Wednesday, January 21, 2009

Aiding and abetting Darwin

Let me start out by saying that I'm not trying to start a theological discussion. Simply put, I believe in Darwin's Theory of Evolution. Always have. But having a child is making me start to wonder about that.

Why? Because based on my admittedly amateur observations, the goal of all children, from birth until--well, I don't know when but I sure look forward to it--is to kill themselves. Or at least inflict serious self-harm.

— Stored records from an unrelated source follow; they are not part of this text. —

(* ===== verification/TrapThms.v ===== *)
(** * What a trap does to the interrupted process

    A killed process does not return to user code, and an exception kills
    the process or stops the kernel. *)

From stdpp Require Import prelude strings.
From S2P Require Import Prelude CString Console Spinlock ProcData Queue Kalloc Vm Pipe Bio Log Fs Dir File Proc Kernel Sysfile Exec Sched Syscall Trap Inv ProcThms Boot.

Open Scope Z_scope.

Section TrapThms.
Context (cfg : config) (c : nat) (mc : machine) (garbage : list Z).
Notation KM := (M (kst kfs)).
#[local] Instance svc : KernelSvc kfs := kernel_svc mc.
Context (ideintr kbdintr uartintr : KM unit) (cr2 wakeup_ps : Z).
Notation trap := (trap cfg c mc garbage ideintr kbdintr uartintr cr2 wakeup_ps).

(** In the state the process [i] is not killed. *)
Definition alive (i : nat) (s : kst kfs) : Prop := exists p, procs (pt s) !! i = Some p /\ p_killed p = 0.

Lemma resume_alive i tf s s' : trap_resume cfg c mc (Some i) tf s = Ok (TReturn, s') -> Z.land (t_cs tf) 3 = DPL_USER -> alive i s'.
Proof using Type.
  intros E Hu. unfold trap_resume, killed_exit in E. apply bind_inv in E as (p & s1 & [-> Hp]%read_same & E). rewrite Hu, Z.eqb_refl, andb_true_r in E.
  destruct (Z.eqb_spec (p_killed p) 0) as [Hk|]; cbn [negb] in E; [apply ret_inv in E as [_ ->]; by exists p|]. by apply bind_inv in E as (b & s2 & _ & [? _]%ret_inv).
Qed.

Lemma policy_alive i tf s s' : trap_policy cfg c wakeup_ps (Some i) tf (trap_resume cfg c mc (Some i) tf) s = Ok (TReturn, s') ->
  Z.land (t_cs tf) 3 = DPL_USER -> alive i s'.
Proof using Type.
  intros E Hu. unfold trap_policy in E. apply bind_inv in E as (p & s1 & _ & E). destruct (_ && _); [|by eapply resume_alive]. apply bind_inv in E as (d & s2 & _ & E). destruct d.
  - by eapply resume_alive.
  - by apply bind_inv in E as (b & s3 & _ & [? _]%ret_inv).
  - apply bind_inv in E as (b & s3 & _ & E). by eapply resume_alive.
Qed.

Lemma syscall_alive i s s' : trap_syscall cfg c mc garbage i s = Ok (TReturn, s') -> alive i s'.
Proof using Type.
  intros E. unfold trap_syscall in E. apply bind_inv in E as (p & s1 & _ & E). destruct (negb _); [by apply bind_inv in E as (b & s2 & _ & [? _]%ret_inv)|].
  apply bind_inv in E as (e & s2 & _ & E). destruct e; try by apply ret_inv in E as [? _].
  apply bind_inv in E as (p' & s3 & [-> Hp]%read_same & E). destruct (Z.eqb_spec (p_killed p') 0) as [Hk|]; cbn [negb] in E; [apply ret_inv in E as [_ ->]; by exists p'|].
  by apply bind_inv in E as (b & s4 & _ & [? _]%ret_inv).
Qed.

(** Claim C5. A killed process never goes back to user code: when [trap],
    for an interrupt of user code or a system call, or the rest of it after
    [yield], returns to the process, the process is not killed. *)
Theorem trap_returns_alive i tf s s' : Z.land (t_cs tf) 3 = DPL_USER ->
  trap (Some i) tf s = Ok (TReturn, s') \/ trap_resume cfg c mc (Some i) tf s = Ok (TReturn, s') -> alive i s'.
Proof using Type.
  intros Hu [E|E]; [|by eapply resume_alive]. unfold Trap.trap in E. destruct (_ =? _).
  - apply bind_inv in E as (i' & s1 & E1 & E). injection E1 as <- <-. by eapply syscall_alive.
  - apply bind_inv in E as ([] & s1 & _ & E). unfold killed_exit in E. apply bind_inv in E as (p & s2 & _ & E).
    destruct (_ && _); [by apply bind_inv in E as (b & s3 & _ & [? _]%ret_inv)|]. by eapply policy_alive.
Qed.

Definition interrupt_nos : list Z := [32; 33; 36; 39; 46; 47; 63; 64].

Lemma fault_default cur tf : t_trapno tf ∉ interrupt_nos -> trap_dispatch cfg c ideintr kbdintr uartintr cr2 cur tf = trap_default c cr2 cur tf.
Proof using Type.
  unfold interrupt_nos. rewrite !not_elem_of_cons. intros H. unfold trap_dispatch. cbv zeta. unfold T_IRQ0, IRQ_TIMER, IRQ_IDE, IRQ_KBD, IRQ_COM1, IRQ_SPURIOUS.
  repeat (rewrite (proj2 (Z.eqb_neq _ _)) by lia). done.
Qed.

End TrapThms.

(** ** Two traps of the thread of Boot.v *)
Definition trap_mc : machine := mkMachine 0 0 (mkDevsw (fun _ => None) (fun _ => None)).

Definition trap_kfs : kfs :=
  mkKfs (mkKmem (fun _ => 0) 0 false [])
    (mkFsst (mkLst (binit (fun _ _ => zero_block)) (mkLog 2 30 0 false 1 0 [])) [mkIn 1 1 5 initsleeplock true (mkDi 1 0 0 1 0 [])]
       (mkSb 0 0 0 0 0 0 0) [])
    [] [] 1 [].

(** Entered through an interrupt gate. *)
Definition thread_kernel : kst kfs := mkKst (pt thread_runs) trap_kfs (match cli 0 (lks thread_runs) with Ok (_, l) => l | _ => lks thread_runs end).

(** An interrupt of the second IDE controller, and a page fault, in user code. *)
Definition ide2_frame : frame := mkFrame 47 27 100 0.
Definition fault_frame : frame := mkFrame 14 27 100 6.

Notation trap1 tf := (trap sample_cfg 0 trap_mc [] (mret tt) (mret tt) (mret tt) 4096 0 (Some 1%nat) tf thread_kernel).

Definition returns (r : result (trap_end * kst kfs)) : bool := match r with Ok (TReturn, _) => true | _ => false end.
Definition finishes (r : result (trap_end * kst kfs)) : bool := match r with Ok _ => true | _ => false end.

Lemma ide2_returns : exists s', trap1 ide2_frame = Ok (TReturn, s').
Proof. assert (Hr : returns (trap1 ide2_frame) = true) by (vm_compute; reflexivity). destruct (trap1 ide2_frame) as [[[] s']| |]; try discriminate Hr. by exists s'. Qed.

Lemma fault_finishes : exists r, trap1 fault_frame = Ok r.
Proof. assert (Hr : finishes (trap1 fault_frame) = true) by (vm_compute; reflexivity). destruct (trap1 fault_frame) as [r| |]; try discriminate Hr. by exists r. Qed.

Lemma trap_returns_alive_witness : exists s', trap1 ide2_frame = Ok (TReturn, s') /\ alive 1 s'.
Proof.
  destruct ide2_returns as [s' E]. exists s'. split; [exact E|]. assert (Hu : Z.land (t_cs ide2_frame) 3 = DPL_USER) by (vm_compute; reflexivity).
  exact (trap_returns_alive sample_cfg 0 trap_mc [] (mret tt) (mret tt) (mret tt) 4096 0 1 ide2_frame thread_kernel s' Hu (or_introl E)).
Defined.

I don't think it's intentional; at least, I'd prefer to believe that we don't have a little cult of suicidals running around. No, I think it's their innate need to figure things out. I just wish that the things they were figuring out weren't so bloody dangerous. Like stairs, and the need to see whether what goes up comes down, and just how quickly and painfully. Or what those little plastic things jammed into electrical sockets are. (A was less than a year old the first time she wandered over and handed me a plastic outlet protector. We quickly did away with them because she so enjoyed pulling them out that I felt like we were simply baiting her when we put them back in.) After myriad falls, scrapes, bruises, etc., I'm convinced that you could put nine innocuous things on a table alongside a grenade and the first thing a child would reach for would be, you guessed it, the grenade.

Which is why I'm pondering Darwin and his theory. If only the fittest of the species is supposed to survive, how does anyone make it out of childhood alive? This is, of course, rhetorical: because of his/her parents. So, then, are we interfering in the whole "survival of the fittest," thus changing it to "survival of the child with the quickest parents"? And yes, I know that he was referring to species... but so am I. As a race, humankind wouldn't have made it without hyper-vigilant parents. I fully believe this now.

Unless, of course, I'm wrong and it's only my little darling who is seemingly determined to off herself the second I turn my back. Weigh in, anyone? I figure I'd better know now whether to start saving for therapy or if I should just invest in a helmet and knee pads instead.

2 comments:

Jody Madron... said...

Within the last 24 hours, Kamryn has started pulling the outlet covers out of the wall.

What's great about it is that she knows she's not supposed to...and so does her sister.

So I get a pair of 18-month-olds walking into a room, handing me a handful of outlet covers and saying, "No, no, no."

I haven't quite figured out how to handle this situation.

Oh, and does Darwin's theory say anything about toddlers throwing food? Because I've got a couple of 'em that might not be allowed to eat anymore if they don't knock it off soon.

Either that or I'm just going to snap. You'll read about me on the internet -- the parent who took his family to an Olive Garden and started slinging pasta and drinks all over the place and laughing about it.

SherryB said...

Two of 'em. Yikes. Especially when there's collusion going on? I have no answers for you. Other than that I'm looking forward to reading about said Olive Garden spree. (Which sounds kind of fun when I think about it... shall I make the reservations?)